* THE TASK
Starting at the top of the records, output every line through the one that contains "OOpen p => λ", keeping each exactly as it appears.

Top of SUPPLIED ENTRIES

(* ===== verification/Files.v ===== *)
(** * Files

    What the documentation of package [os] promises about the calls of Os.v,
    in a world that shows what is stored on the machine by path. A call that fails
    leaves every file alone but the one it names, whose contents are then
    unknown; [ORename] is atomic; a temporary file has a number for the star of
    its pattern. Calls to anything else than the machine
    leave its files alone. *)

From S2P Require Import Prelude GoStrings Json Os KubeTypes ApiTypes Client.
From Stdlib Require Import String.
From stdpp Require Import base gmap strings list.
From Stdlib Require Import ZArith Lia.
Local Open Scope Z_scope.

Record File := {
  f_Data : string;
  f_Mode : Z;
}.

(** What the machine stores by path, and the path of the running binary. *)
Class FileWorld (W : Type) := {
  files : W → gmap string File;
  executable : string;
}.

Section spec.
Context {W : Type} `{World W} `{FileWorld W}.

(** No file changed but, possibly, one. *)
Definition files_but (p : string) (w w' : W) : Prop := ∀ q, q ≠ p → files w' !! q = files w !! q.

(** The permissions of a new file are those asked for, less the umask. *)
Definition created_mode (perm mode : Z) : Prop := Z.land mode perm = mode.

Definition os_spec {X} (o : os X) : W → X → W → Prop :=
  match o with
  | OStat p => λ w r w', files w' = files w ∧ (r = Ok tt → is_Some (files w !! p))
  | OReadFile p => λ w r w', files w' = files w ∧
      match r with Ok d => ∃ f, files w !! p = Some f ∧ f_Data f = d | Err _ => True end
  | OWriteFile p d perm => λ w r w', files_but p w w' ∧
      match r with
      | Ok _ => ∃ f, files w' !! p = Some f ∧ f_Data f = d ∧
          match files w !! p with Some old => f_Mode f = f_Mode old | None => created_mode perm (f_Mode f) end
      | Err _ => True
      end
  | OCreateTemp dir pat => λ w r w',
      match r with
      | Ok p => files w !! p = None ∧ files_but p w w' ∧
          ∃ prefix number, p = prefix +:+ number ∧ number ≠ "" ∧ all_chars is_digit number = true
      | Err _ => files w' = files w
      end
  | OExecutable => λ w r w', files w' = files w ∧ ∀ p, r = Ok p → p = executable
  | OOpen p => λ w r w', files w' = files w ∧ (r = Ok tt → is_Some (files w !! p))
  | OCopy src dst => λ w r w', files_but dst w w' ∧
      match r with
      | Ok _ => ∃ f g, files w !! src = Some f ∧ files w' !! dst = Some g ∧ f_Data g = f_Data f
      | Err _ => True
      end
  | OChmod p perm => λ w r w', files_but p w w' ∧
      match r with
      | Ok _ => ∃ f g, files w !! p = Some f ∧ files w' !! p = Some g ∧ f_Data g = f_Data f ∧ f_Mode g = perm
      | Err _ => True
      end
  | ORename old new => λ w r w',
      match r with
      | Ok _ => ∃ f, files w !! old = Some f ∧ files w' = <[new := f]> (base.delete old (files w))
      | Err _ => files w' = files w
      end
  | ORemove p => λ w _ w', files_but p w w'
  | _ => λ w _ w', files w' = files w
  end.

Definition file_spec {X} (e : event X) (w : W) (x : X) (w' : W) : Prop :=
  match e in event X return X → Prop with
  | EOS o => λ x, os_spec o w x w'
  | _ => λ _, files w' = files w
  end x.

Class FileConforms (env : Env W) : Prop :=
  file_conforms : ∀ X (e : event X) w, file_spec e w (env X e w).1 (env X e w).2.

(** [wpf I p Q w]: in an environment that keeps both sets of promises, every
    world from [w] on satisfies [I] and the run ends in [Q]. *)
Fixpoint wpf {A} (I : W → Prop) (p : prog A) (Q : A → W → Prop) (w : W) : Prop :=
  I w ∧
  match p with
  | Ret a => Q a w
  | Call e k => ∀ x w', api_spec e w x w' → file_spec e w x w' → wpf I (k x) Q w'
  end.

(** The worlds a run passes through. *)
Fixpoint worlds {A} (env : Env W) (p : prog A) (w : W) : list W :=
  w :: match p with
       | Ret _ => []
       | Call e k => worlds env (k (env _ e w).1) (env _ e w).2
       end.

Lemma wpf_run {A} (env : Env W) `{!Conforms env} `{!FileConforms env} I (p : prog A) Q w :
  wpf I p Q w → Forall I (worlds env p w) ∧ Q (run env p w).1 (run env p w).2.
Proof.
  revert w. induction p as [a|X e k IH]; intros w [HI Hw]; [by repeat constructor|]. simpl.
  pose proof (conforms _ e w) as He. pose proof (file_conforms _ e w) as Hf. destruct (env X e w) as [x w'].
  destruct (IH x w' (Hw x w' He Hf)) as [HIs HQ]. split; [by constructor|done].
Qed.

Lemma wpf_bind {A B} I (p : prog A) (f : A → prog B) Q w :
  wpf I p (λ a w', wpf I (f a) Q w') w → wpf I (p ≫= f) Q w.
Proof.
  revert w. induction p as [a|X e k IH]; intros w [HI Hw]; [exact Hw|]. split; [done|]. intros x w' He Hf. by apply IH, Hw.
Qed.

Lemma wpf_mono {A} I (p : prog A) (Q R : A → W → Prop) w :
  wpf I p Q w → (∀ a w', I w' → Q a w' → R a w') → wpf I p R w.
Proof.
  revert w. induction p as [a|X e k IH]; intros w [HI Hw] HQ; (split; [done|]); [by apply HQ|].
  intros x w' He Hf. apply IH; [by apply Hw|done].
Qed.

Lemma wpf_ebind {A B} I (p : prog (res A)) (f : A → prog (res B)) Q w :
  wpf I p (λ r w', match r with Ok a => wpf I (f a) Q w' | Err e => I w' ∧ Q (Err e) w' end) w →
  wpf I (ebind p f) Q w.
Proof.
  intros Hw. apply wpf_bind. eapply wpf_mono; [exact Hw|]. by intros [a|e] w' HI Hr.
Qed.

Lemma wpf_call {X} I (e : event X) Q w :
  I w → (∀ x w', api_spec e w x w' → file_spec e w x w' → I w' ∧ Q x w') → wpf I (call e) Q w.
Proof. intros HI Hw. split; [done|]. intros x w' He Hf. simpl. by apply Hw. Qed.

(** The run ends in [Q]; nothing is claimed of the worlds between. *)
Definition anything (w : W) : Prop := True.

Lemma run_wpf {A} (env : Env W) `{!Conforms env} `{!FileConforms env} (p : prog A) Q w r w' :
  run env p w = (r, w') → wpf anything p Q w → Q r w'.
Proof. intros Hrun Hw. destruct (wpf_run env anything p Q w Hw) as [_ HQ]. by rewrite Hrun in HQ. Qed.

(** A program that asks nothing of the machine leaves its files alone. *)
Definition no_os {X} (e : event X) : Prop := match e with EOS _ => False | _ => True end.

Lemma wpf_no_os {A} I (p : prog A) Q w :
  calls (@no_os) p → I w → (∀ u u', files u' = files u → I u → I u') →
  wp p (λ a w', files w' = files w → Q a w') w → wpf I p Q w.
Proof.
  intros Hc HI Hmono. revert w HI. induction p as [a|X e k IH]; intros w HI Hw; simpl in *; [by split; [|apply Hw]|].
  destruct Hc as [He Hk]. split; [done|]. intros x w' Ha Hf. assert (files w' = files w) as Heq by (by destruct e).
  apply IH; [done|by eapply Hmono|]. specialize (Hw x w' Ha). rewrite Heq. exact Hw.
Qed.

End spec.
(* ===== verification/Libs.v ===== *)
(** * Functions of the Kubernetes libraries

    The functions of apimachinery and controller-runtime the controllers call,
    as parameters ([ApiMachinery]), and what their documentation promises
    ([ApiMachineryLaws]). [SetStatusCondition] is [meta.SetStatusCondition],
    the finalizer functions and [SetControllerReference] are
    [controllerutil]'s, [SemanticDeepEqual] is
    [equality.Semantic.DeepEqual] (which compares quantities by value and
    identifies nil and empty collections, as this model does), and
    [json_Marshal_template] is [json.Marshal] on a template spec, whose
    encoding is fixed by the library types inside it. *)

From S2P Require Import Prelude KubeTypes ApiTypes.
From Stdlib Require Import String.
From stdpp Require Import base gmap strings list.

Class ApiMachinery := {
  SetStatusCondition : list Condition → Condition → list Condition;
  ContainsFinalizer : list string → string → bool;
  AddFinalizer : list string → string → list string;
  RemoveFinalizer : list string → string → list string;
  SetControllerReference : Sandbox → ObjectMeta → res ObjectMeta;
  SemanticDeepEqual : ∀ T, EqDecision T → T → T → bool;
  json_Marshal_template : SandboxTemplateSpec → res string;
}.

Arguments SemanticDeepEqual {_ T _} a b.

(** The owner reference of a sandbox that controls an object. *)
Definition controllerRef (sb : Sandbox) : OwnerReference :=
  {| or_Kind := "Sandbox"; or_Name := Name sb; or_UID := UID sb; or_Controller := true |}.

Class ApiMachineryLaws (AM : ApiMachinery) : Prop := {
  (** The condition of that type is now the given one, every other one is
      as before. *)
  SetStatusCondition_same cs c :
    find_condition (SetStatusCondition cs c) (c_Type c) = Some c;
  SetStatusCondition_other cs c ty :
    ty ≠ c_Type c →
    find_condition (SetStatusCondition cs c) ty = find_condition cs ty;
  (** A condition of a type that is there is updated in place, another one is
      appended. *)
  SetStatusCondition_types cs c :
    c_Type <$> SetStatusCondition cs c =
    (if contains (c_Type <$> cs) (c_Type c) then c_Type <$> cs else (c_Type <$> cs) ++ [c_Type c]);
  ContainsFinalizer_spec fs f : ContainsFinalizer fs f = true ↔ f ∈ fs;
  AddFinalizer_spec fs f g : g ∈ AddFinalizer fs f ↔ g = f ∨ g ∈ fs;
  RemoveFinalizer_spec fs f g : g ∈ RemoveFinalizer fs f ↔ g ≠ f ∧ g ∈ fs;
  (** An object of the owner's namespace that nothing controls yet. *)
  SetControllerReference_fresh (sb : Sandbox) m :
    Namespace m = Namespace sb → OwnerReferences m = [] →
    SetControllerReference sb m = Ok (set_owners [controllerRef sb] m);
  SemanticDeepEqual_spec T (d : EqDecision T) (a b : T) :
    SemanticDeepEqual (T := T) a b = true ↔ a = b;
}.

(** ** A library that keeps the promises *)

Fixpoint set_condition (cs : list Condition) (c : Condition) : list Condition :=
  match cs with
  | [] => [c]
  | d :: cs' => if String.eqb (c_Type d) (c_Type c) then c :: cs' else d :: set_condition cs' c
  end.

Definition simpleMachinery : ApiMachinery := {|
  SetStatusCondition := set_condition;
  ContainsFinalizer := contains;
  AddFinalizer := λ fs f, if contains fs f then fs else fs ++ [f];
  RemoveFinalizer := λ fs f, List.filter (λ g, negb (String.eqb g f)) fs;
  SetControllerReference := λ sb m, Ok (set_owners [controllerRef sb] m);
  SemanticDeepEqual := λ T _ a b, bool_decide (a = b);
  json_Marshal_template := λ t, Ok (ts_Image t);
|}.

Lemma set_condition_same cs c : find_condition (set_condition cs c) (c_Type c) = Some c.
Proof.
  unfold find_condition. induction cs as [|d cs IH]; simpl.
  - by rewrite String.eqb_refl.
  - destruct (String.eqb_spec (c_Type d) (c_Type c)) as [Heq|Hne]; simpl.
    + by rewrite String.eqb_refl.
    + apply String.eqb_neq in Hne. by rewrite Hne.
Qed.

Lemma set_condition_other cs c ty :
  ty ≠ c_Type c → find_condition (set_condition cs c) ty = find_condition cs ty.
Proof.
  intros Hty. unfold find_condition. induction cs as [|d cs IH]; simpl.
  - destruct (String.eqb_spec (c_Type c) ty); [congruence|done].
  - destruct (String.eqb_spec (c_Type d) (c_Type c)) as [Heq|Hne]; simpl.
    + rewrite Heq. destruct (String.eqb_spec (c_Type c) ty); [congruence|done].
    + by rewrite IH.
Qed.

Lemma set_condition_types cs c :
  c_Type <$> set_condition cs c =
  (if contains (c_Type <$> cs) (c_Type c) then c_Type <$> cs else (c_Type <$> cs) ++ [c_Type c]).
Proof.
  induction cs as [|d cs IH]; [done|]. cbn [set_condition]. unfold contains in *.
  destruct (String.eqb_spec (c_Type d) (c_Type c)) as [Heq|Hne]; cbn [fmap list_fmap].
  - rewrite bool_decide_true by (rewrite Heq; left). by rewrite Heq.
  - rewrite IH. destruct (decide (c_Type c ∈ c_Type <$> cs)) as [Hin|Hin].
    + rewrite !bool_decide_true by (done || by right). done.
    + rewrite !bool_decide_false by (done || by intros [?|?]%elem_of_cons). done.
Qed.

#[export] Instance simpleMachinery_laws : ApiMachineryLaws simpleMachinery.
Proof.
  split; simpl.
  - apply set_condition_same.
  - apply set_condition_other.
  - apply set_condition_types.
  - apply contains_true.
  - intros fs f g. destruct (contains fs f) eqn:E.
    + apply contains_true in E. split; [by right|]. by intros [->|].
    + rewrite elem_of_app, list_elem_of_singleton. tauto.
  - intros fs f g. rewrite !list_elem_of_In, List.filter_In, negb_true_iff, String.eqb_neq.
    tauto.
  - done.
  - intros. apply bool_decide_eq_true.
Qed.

Bottom of SUPPLIED ENTRIES

* OUTPUT BELOW
(* ===== verification/Files.v ===== *)
(** * Files

    What the documentation of package [os] promises about the calls of Os.v,
    in a world that shows what is stored on the machine by path. A call that fails
    leaves every file alone but the one it names, whose contents are then
    unknown; [ORename] is atomic; a temporary file has a number for the star of
    its pattern. Calls to anything else than the machine
    leave its files alone. *)

From S2P Require Import Prelude GoStrings Json Os KubeTypes ApiTypes Client.
From Stdlib Require Import String.
From stdpp Require Import base gmap strings list.
From Stdlib Require Import ZArith Lia.
Local Open Scope Z_scope.

Record File := {
  f_Data : string;
  f_Mode : Z;
}.

(** What the machine stores by path, and the path of the running binary. *)
Class FileWorld (W : Type) := {
  files : W → gmap string File;
  executable : string;
}.

Section spec.
Context {W : Type} `{World W} `{FileWorld W}.

(** No file changed but, possibly, one. *)
Definition files_but (p : string) (w w' : W) : Prop := ∀ q, q ≠ p → files w' !! q = files w !! q.

(** The permissions of a new file are those asked for, less the umask. *)
Definition created_mode (perm mode : Z) : Prop := Z.land mode perm = mode.

Definition os_spec {X} (o : os X) : W → X → W → Prop :=
  match o with
  | OStat p => λ w r w', files w' = files w ∧ (r = Ok tt → is_Some (files w !! p))
  | OReadFile p => λ w r w', files w' = files w ∧
      match r with Ok d => ∃ f, files w !! p = Some f ∧ f_Data f = d | Err _ => True end
  | OWriteFile p d perm => λ w r w', files_but p w w' ∧
      match r with
      | Ok _ => ∃ f, files w' !! p = Some f ∧ f_Data f = d ∧
          match files w !! p with Some old => f_Mode f = f_Mode old | None => created_mode perm (f_Mode f) end
      | Err _ => True
      end
  | OCreateTemp dir pat => λ w r w',
      match r with
      | Ok p => files w !! p = None ∧ files_but p w w' ∧
          ∃ prefix number, p = prefix +:+ number ∧ number ≠ "" ∧ all_chars is_digit number = true
      | Err _ => files w' = files w
      end
  | OExecutable => λ w r w', files w' = files w ∧ ∀ p, r = Ok p → p = executable
  | OOpen p => λ w r w', files w' = files w ∧ (r = Ok tt → is_Some (files w !! p))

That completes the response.